The most obvious connection between writing and design is communication. Graphic designers communicate through visual elements, and writers communicate through the written word. Although they make use of different tools, essentially they both foreground methods that bring about an exchange of information. But can learning graphic design help us understand something about writing?
My writing process is a lot like the process I use to design graphics. In fact, I might even argue that graphic design has improved my writing process. Because writing has been such a seemingly “intuitive” endeavor for much of my life, I never really took the time to reflect in great detail on methods for honing, or practicing, the artistic craft of writing.
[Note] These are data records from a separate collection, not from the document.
Lemma reject_if_ok cond e : reject_if cond e = Ok tt <-> cond = false.
Proof. destruct cond; simpl; split; congruence. Qed.

Lemma result_bind_ok {A B} (m : result A) (f : A -> result B) b :
  m ≫= f = Ok b <-> exists a, m = Ok a /\ f a = Ok b.
Proof. destruct m; simpl; [naive_solver|split; [done|naive_solver]]. Qed.

Lemma existsb_elem {A} (f : A -> bool) l x : existsb f l = false -> x ∈ l -> f x = false.
Proof.
  intros Hf Hx. apply not_true_is_false. intros Ht. rewrite <- not_true_iff_false in Hf. apply Hf, existsb_exists.
  exists x. by rewrite <- list_elem_of_In.
Qed.

Lemma is_ok_true {A} (r : result A) : is_ok r = true <-> exists a, r = Ok a.
Proof. destruct r; simpl; naive_solver. Qed.

Lemma fold_result_app {A S} (f : S -> A -> result S) s xs ys :
  fold_result f s (xs ++ ys) = s' ← fold_result f s xs; fold_result f s' ys.
Proof. revert s. induction xs as [|x xs IH]; intros s; simpl; [done|]. destruct (f s x); simpl; auto. Qed.

(** A loop that only checks. *)
Lemma fold_result_reject {A} (bad : A -> bool) (e : A -> error) u v xs :
  fold_result (fun _ x => reject_if (bad x) (e x)) u xs = Ok v -> Forall (fun x => bad x = false) xs.
Proof.
  destruct u, v. induction xs as [|x xs IH]; simpl; [constructor|].
  destruct (bad x) eqn:E; simpl; [done|]. intros Hf. constructor; auto.
Qed.

(** Rule for a range loop that returns early: an invariant of the state,
    indexed by the elements already seen. *)
Lemma fold_result_inv {A S} (f : S -> A -> result S) (I : list A -> S -> Prop) xs s s' :
  I [] s ->
  (forall done x st st', I done st -> f st x = Ok st' -> I (done ++ [x]) st') ->
  fold_result f s xs = Ok s' -> I xs s'.
Proof.
  intros H0 Hstep.
  enough (forall pre st, I pre st -> fold_result f st xs = Ok s' -> I (pre ++ xs) s') as Hgen.
  { intros H. exact (Hgen [] s H0 H). }
  induction xs as [|x xs IH]; intros pre st Hpre H; simpl in H.
  - rewrite app_nil_r. by injection H as <-.
  - apply result_bind_ok in H as (st' & Hx & H).
    replace (pre ++ x :: xs) with ((pre ++ [x]) ++ xs) by (by rewrite <- app_assoc).
    eauto.
Qed.

(** ** Sums over a list *)
Fixpoint sum_by {A} (f : A -> Z) (l : list A) : Z :=
  match l with [] => 0 | x :: l' => f x + sum_by f l' end.
End RuntimeControl.
Abbreviation RuntimeControl := RuntimeControl.RuntimeControl (only parsing).

(** node_gateway.go control-ack.json object *)
Module ControlAck.

Record ControlAck : Type := mk {
  ID : string;
  Action : string;
  CompletedAt : Z
}.

#[global] Instance ControlAck_eq_dec : EqDecision ControlAck.
Proof. solve_decision. Defined.

End ControlAck.
Abbreviation ControlAck := ControlAck.ControlAck (only parsing).

(** release.go StagedArtifact *)
Module StagedArtifact.

Record StagedArtifact : Type := mk {
  Key : string;
  SHA256 : string;
  Size : Z;
  ContentType : string;
  Filename : string
}.

#[global] Instance StagedArtifact_eq_dec : EqDecision StagedArtifact.
Proof. solve_decision. Defined.

End StagedArtifact.
Abbreviation StagedArtifact := StagedArtifact.StagedArtifact (only parsing).

(** runtime_action.go RuntimeAction *)
Module RuntimeAction.

Record RuntimeAction : Type := mk {
  SchemaVersion : string;
  ID : string;
  System : string;
  Service : string;
  Kind : string;
  Parameters : gmap string string;
  LeaseKey : string;
  FencingToken : string;
  RequestedAt : Z
}.

#[global] Instance RuntimeAction_eq_dec : EqDecision RuntimeAction.
Proof. solve_decision. Defined.

Definition with_LeaseKey (v : string) (x : RuntimeAction) : RuntimeAction :=
  mk x.(SchemaVersion) x.(ID) x.(System) x.(Service) x.(Kind) x.(Parameters) v x.(FencingToken) x.(RequestedAt).

End RuntimeAction.
Abbreviation RuntimeAction := RuntimeAction.RuntimeAction (only parsing).

(** runtime_action.go RuntimeActionResult *)
Module RuntimeActionResult.

Record RuntimeActionResult : Type := mk {
  SchemaVersion : string;
  ID : string;
  System : string;
  Service : string;
  Kind : string;
  Phase : string;
  Message : string;
  Duplicate : bool;
  CompletedAt : Z
}.

#[global] Instance RuntimeActionResult_eq_dec : EqDecision RuntimeActionResult.
Proof. solve_decision. Defined.

End RuntimeActionResult.
Abbreviation RuntimeActionResult := RuntimeActionResult.RuntimeActionResult (only parsing).

(** runtime_action.go ChangeLease *)
Module ChangeLease.

Record ChangeLease : Type := mk {
  SchemaVersion : string;
  ChangeID : string;
  Holder : string;
  FencingToken : string;
  ExpiresAt : Z
}.

#[global] Instance ChangeLease_eq_dec : EqDecision ChangeLease.
Proof. solve_decision. Defined.

Definition with_ExpiresAt (v : Z) (x : ChangeLease) : ChangeLease :=
  mk x.(SchemaVersion) x.(ChangeID) x.(Holder) x.(FencingToken) v.

End ChangeLease.
Abbreviation ChangeLease := ChangeLease.ChangeLease (only parsing).

(** system.go ServiceResources *)
Module ServiceResources.

Record ServiceResources : Type := mk {
  VCPU : Z;
  MemoryMiB : Z
}.

#[global] Instance ServiceResources_eq_dec : EqDecision ServiceResources.
Proof. solve_decision. Defined.

End ServiceResources.
Abbreviation ServiceResources := ServiceResources.ServiceResources (only parsing).

(** system.go Readiness *)
Module Readiness.

Record Readiness : Type := mk {
  Protocol : string;
  Port : Z
}.

#[global] Instance Readiness_eq_dec : EqDecision Readiness.
Proof. solve_decision. Defined.

End Readiness.
Abbreviation Readiness := Readiness.Readiness (only parsing).

(** spec.go Metadata *)
Module Metadata.

Record Metadata : Type := mk {
  Name : string
}.

#[global] Instance Metadata_eq_dec : EqDecision Metadata.
Proof. solve_decision. Defined.

End Metadata.
Abbreviation Metadata := Metadata.Metadata (only parsing).

(** spec.go ComputeSpec *)
Module ComputeSpec.

Record ComputeSpec : Type := mk {
  Class_ : string;
  Image : string;
  Replicas : Z;
  Bootstrap : string
}.

#[global] Instance ComputeSpec_eq_dec : EqDecision ComputeSpec.
Proof. solve_decision. Defined.

End ComputeSpec.
Abbreviation ComputeSpec := ComputeSpec.ComputeSpec (only parsing).

(** spec.go M1Spec *)
Module M1Spec.

Record M1Spec : Type := mk {
  Prefix : string
}.

#[global] Instance M1Spec_eq_dec : EqDecision M1Spec.
Proof. solve_decision. Defined.

End M1Spec.
Abbreviation M1Spec := M1Spec.M1Spec (only parsing).

(** spec.go Policy *)
Module Policy.

Record Policy : Type := mk {
  MaxReplicas : Z
}.

#[global] Instance Policy_eq_dec : EqDecision Policy.
Proof. solve_decision. Defined.

End Policy.
Abbreviation Policy := Policy.Policy (only parsing).

(** spec.go Desired *)
Module Desired.

Record Desired : Type := mk {
  Intent : string;
  Compute : ComputeSpec.ComputeSpec;
  M1 : M1Spec.M1Spec;
  Policy_ : Policy.Policy
}.

#[global] Instance Desired_eq_dec : EqDecision Desired.
Proof. solve_decision. Defined.

End Desired.
Abbreviation Desired := Desired.Desired (only parsing).

(** spec.go Spec *)
Module Spec.

Record Spec : Type := mk {
  APIVersion : string;
  Kind : string;
  Metadata_ : Metadata.Metadata;
  Spec_ : Desired.Desired
}.

#[global] Instance Spec_eq_dec : EqDecision Spec.
Proof. solve_decision. Defined.

End Spec.
Abbreviation Spec := Spec.Spec (only parsing).

(** system.go HostConstraint *)
Module HostConstraint.

Record HostConstraint : Type := mk {
  Class_ : string;
  Count : Z;
  MemoryMiB : Z;
  SystemReserve : Z
}.

#[global] Instance HostConstraint_eq_dec : EqDecision HostConstraint.
Proof. solve_decision. Defined.

End HostConstraint.
Abbreviation HostConstraint := HostConstraint.HostConstraint (only parsing).

(** system.go Constraints *)
Module Constraints.

Record Constraints : Type := mk {
  Host : HostConstraint.HostConstraint
}.

#[global] Instance Constraints_eq_dec : EqDecision Constraints.
Proof. solve_decision. Defined.

End Constraints.
Abbreviation Constraints := Constraints.Constraints (only parsing).

(** system.go SystemService *)
Module SystemService.

Record SystemService : Type := mk {
  Name : string;
  Kind : string;
  Engine : string;
  Isolation : string;
  Instances : Z;
  DependsOn : list string;
  Resources : ServiceResources.ServiceResources;
  Readiness_ : Readiness.Readiness;
  Networking : string
}.

#[global] Instance SystemService_eq_dec : EqDecision SystemService.
Proof. solve_decision. Defined.

End SystemService.
Abbreviation SystemService := SystemService.SystemService (only parsing).

(** system.go SystemContract *)
Module SystemContract.

Record SystemContract : Type := mk {
  Intent : string;
  Constraints_ : Constraints.Constraints;
  Services : list SystemService.SystemService;
  M1 : M1Spec.M1Spec
}.

#[global] Instance SystemContract_eq_dec : EqDecision SystemContract.
Proof. solve_decision. Defined.

Definition with_Constraints_ (v : Constraints.Constraints) (x : SystemContract) : SystemContract :=
  mk x.(Intent) v x.(Services) x.(M1).
Definition with_Services (v : list SystemService.SystemService) (x : SystemContract) : SystemContract :=
  mk x.(Intent) x.(Constraints_) v x.(M1).
Definition with_M1 (v : M1Spec.M1Spec) (x : SystemContract) : SystemContract :=
  mk x.(Intent) x.(Constraints_) x.(Services) v.

End SystemContract.
Abbreviation SystemContract := SystemContract.SystemContract (only parsing).

(** system.go System *)
Module System.

Record System : Type := mk {
  APIVersion : string;
  Kind : string;
  Metadata_ : Metadata.Metadata;
  Spec_ : SystemContract.SystemContract
}.

#[global] Instance System_eq_dec : EqDecision System.
Proof. solve_decision. Defined.

Definition with_Spec_ (v : SystemContract.SystemContract) (x : System) : System :=
  mk x.(APIVersion) x.(Kind) x.(Metadata_) v.

End System.
Abbreviation System := System.System (only parsing).

(** system.go GraphNode *)
Module GraphNode.

Record GraphNode : Type := mk {
  ID : string;
  Kind : string;
  DependsOn : list string;
  Placement : string;
  Resources : ServiceResources.ServiceResources;
  Properties : gmap string string
}.

#[global] Instance GraphNode_eq_dec : EqDecision GraphNode.
Proof. solve_decision. Defined.

End GraphNode.
Abbreviation GraphNode := GraphNode.GraphNode (only parsing).

(** system.go Invariant *)
Module Invariant.

Record Invariant : Type := mk {
  Kind : string;
  Subject : string;
  Value : string
}.

#[global] Instance Invariant_eq_dec : EqDecision Invariant.
Proof. solve_decision. Defined.

End Invariant.
Abbreviation Invariant := Invariant.Invariant (only parsing).

(** system.go Capacity *)
Module Capacity.

Record Capacity : Type := mk {
  HostMemoryMiB : Z;
  SystemReserveMiB : Z;
  GuestMemoryMiB : Z;
  UnallocatedMemory : Z
}.

#[global] Instance Capacity_eq_dec : EqDecision Capacity.
Proof. solve_decision. Defined.

End Capacity.
Abbreviation Capacity := Capacity.Capacity (only parsing).

(** system.go ExecutionGraph *)
Module ExecutionGraph.

Record ExecutionGraph : Type := mk {
  SchemaVersion : string;
  System : string;
  Nodes : list GraphNode.GraphNode;
  Invariants : list Invariant.Invariant;
  Capacity_ : Capacity.Capacity
}.

#[global] Instance ExecutionGraph_eq_dec : EqDecision ExecutionGraph.
Proof. solve_decision. Defined.

End ExecutionGraph.
Abbreviation ExecutionGraph := ExecutionGraph.ExecutionGraph (only parsing).

(** system_view.go ServiceBinding *)
Module ServiceBinding.

Record ServiceBinding : Type := mk {
  Service : string;
  Kind : string;
  Engine : string;
  Environment : string;
  Consumers : list string
}.

#[global] Instance ServiceBinding_eq_dec : EqDecision ServiceBinding.
Proof. solve_decision. Defined.

End ServiceBinding.
Abbreviation ServiceBinding := ServiceBinding.ServiceBinding (only parsing).

(** runtime_plan.go RuntimeService *)
Module RuntimeService.

Record RuntimeService : Type := mk {
  Name : string;
  Binding : string;
  Kind : string;
  Engine : string;
  Instances : Z;
  Resources : ServiceResources.ServiceResources;
  Readiness_ : Readiness.Readiness
}.

#[global] Instance RuntimeService_eq_dec : EqDecision RuntimeService.
Proof. solve_decision. Defined.

End RuntimeService.
Abbreviation RuntimeService := RuntimeService.RuntimeService (only parsing).

(** runtime_plan.go RuntimePlan *)
Module RuntimePlan.

Record RuntimePlan : Type := mk {
  SchemaVersion : string;
  System : string;
  Services : list RuntimeService.RuntimeService
}.

#[global] Instance RuntimePlan_eq_dec : EqDecision RuntimePlan.
Proof. solve_decision. Defined.

End RuntimePlan.
Abbreviation RuntimePlan := RuntimePlan.RuntimePlan (only parsing).

(** change.go ReplicaScalePlan *)
Module ReplicaScalePlan.

Record ReplicaScalePlan : Type := mk {
  Service : string;
  FromReplicas : Z;
  ToReplicas : Z;
  CapacityMode : string;
  LeaseSeconds : Z;
  RestoreAt : option Z;
  RestoreToReplicas : Z
}.

#[global] Instance ReplicaScalePlan_eq_dec : EqDecision ReplicaScalePlan.
Proof. solve_decision. Defined.

End ReplicaScalePlan.
Abbreviation ReplicaScalePlan := ReplicaScalePlan.ReplicaScalePlan (only parsing).

(** change.go ChangeImpact *)
Module ChangeImpact.

Record ChangeImpact : Type := mk {
  AffectedServices : list string;
  Availability : string;
  Data : string;
  MonthlyCostDeltaCents : Z
}.

#[global] Instance ChangeImpact_eq_dec : EqDecision ChangeImpact.
Proof. solve_decision. Defined.

Definition with_AffectedServices (v : list string) (x : ChangeImpact) : ChangeImpact :=
  mk v x.(Availability) x.(Data) x.(MonthlyCostDeltaCents).
Definition with_Data (v : string) (x : ChangeImpact) : ChangeImpact :=
  mk x.(AffectedServices) x.(Availability) v x.(MonthlyCostDeltaCents).

End ChangeImpact.
Abbreviation ChangeImpact := ChangeImpact.ChangeImpact (only parsing).

(** change.go Migration *)
Module Migration.

Record Migration : Type := mk {
  ID : string;
  Service : string;
  Class_ : string;
  SQL : string;
  Digest : string;
  Reversibility : string
}.

#[global] Instance Migration_eq_dec : EqDecision Migration.
Proof. solve_decision. Defined.

End Migration.
Abbreviation Migration := Migration.Migration (only parsing).

(** change.go ChangeVerification *)
Module ChangeVerification.

Record ChangeVerification : Type := mk {
  Method : string;
  Path : string;
  ExpectedStatus : Z;
  BodyContains : string
}.

#[global] Instance ChangeVerification_eq_dec : EqDecision ChangeVerification.
Proof. solve_decision. Defined.

Definition with_Method (v : string) (x : ChangeVerification) : ChangeVerification :=
  mk v x.(Path) x.(ExpectedStatus) x.(BodyContains).
Definition with_ExpectedStatus (v : Z) (x : ChangeVerification) : ChangeVerification :=
  mk x.(Method) x.(Path) v x.(BodyContains).

End ChangeVerification.
Abbreviation ChangeVerification := ChangeVerification.ChangeVerification (only parsing).

(** change.go ChangePlan *)
Module ChangePlan.

Record ChangePlan : Type := mk {
  BaseRevision : ChangeBaseRevision.ChangeBaseRevision;
  BaseVersion : string;
  Release : ReleaseManifest.ReleaseManifest;
  Scale : option ReplicaScalePlan.ReplicaScalePlan;
  Migration_ : option Migration.Migration;
  Verification : ChangeVerification.ChangeVerification;
  Impact : ChangeImpact.ChangeImpact
}.

#[global] Instance ChangePlan_eq_dec : EqDecision ChangePlan.
Proof. solve_decision. Defined.

Definition with_BaseRevision (v : ChangeBaseRevision.ChangeBaseRevision) (x : ChangePlan) : ChangePlan :=
  mk v x.(BaseVersion) x.(Release) x.(Scale) x.(Migration_) x.(Verification) x.(Impact).
Definition with_Migration_ (v : option Migration.Migration) (x : ChangePlan) : ChangePlan :=
  mk x.(BaseRevision) x.(BaseVersion) x.(Release) x.(Scale) v x.(Verification) x.(Impact).
Definition with_Impact (v : ChangeImpact.ChangeImpact) (x : ChangePlan) : ChangePlan :=
  mk x.(BaseRevision) x.(BaseVersion) x.(Release) x.(Scale) x.(Migration_) x.(Verification) v.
As crafts, both writing and design are effective only to the extent that they convey their messages clearly. Each depend on a kind of simplicity that makes their tone, story, and perspective clear. To this end, an important part of both writing and design is learning to eliminate clutter, or elements that distract from the purpose of any creative piece.
And while some may argue that so-called “clutter” constitutes a writer’s or a designer’s specific style, with both writing and design, the complexity, effectiveness, and quality of the work depends on a clearly defined goal, direction, scope, and exigence for the project. Of course style is important for both writing and design, but all the style in the world cannot make up for a reader or user’s weak experience with the text or interface.
Teachers of writing have historically prioritized specificity and concision with their pedagogy, but perhaps learning to do graphic design would make these important writing skills even more tangible for students. Writing is a craft that certainly relies on processes of revision in order to make its messages heard, but because of its visual components, perhaps design is more well-suited to foreground the specific processes of systematically and creatively adding and subtracting elements to a text in order to achieve effective communication.
For me, there’s no question that good writers make better designers. But might good designers make better writers too?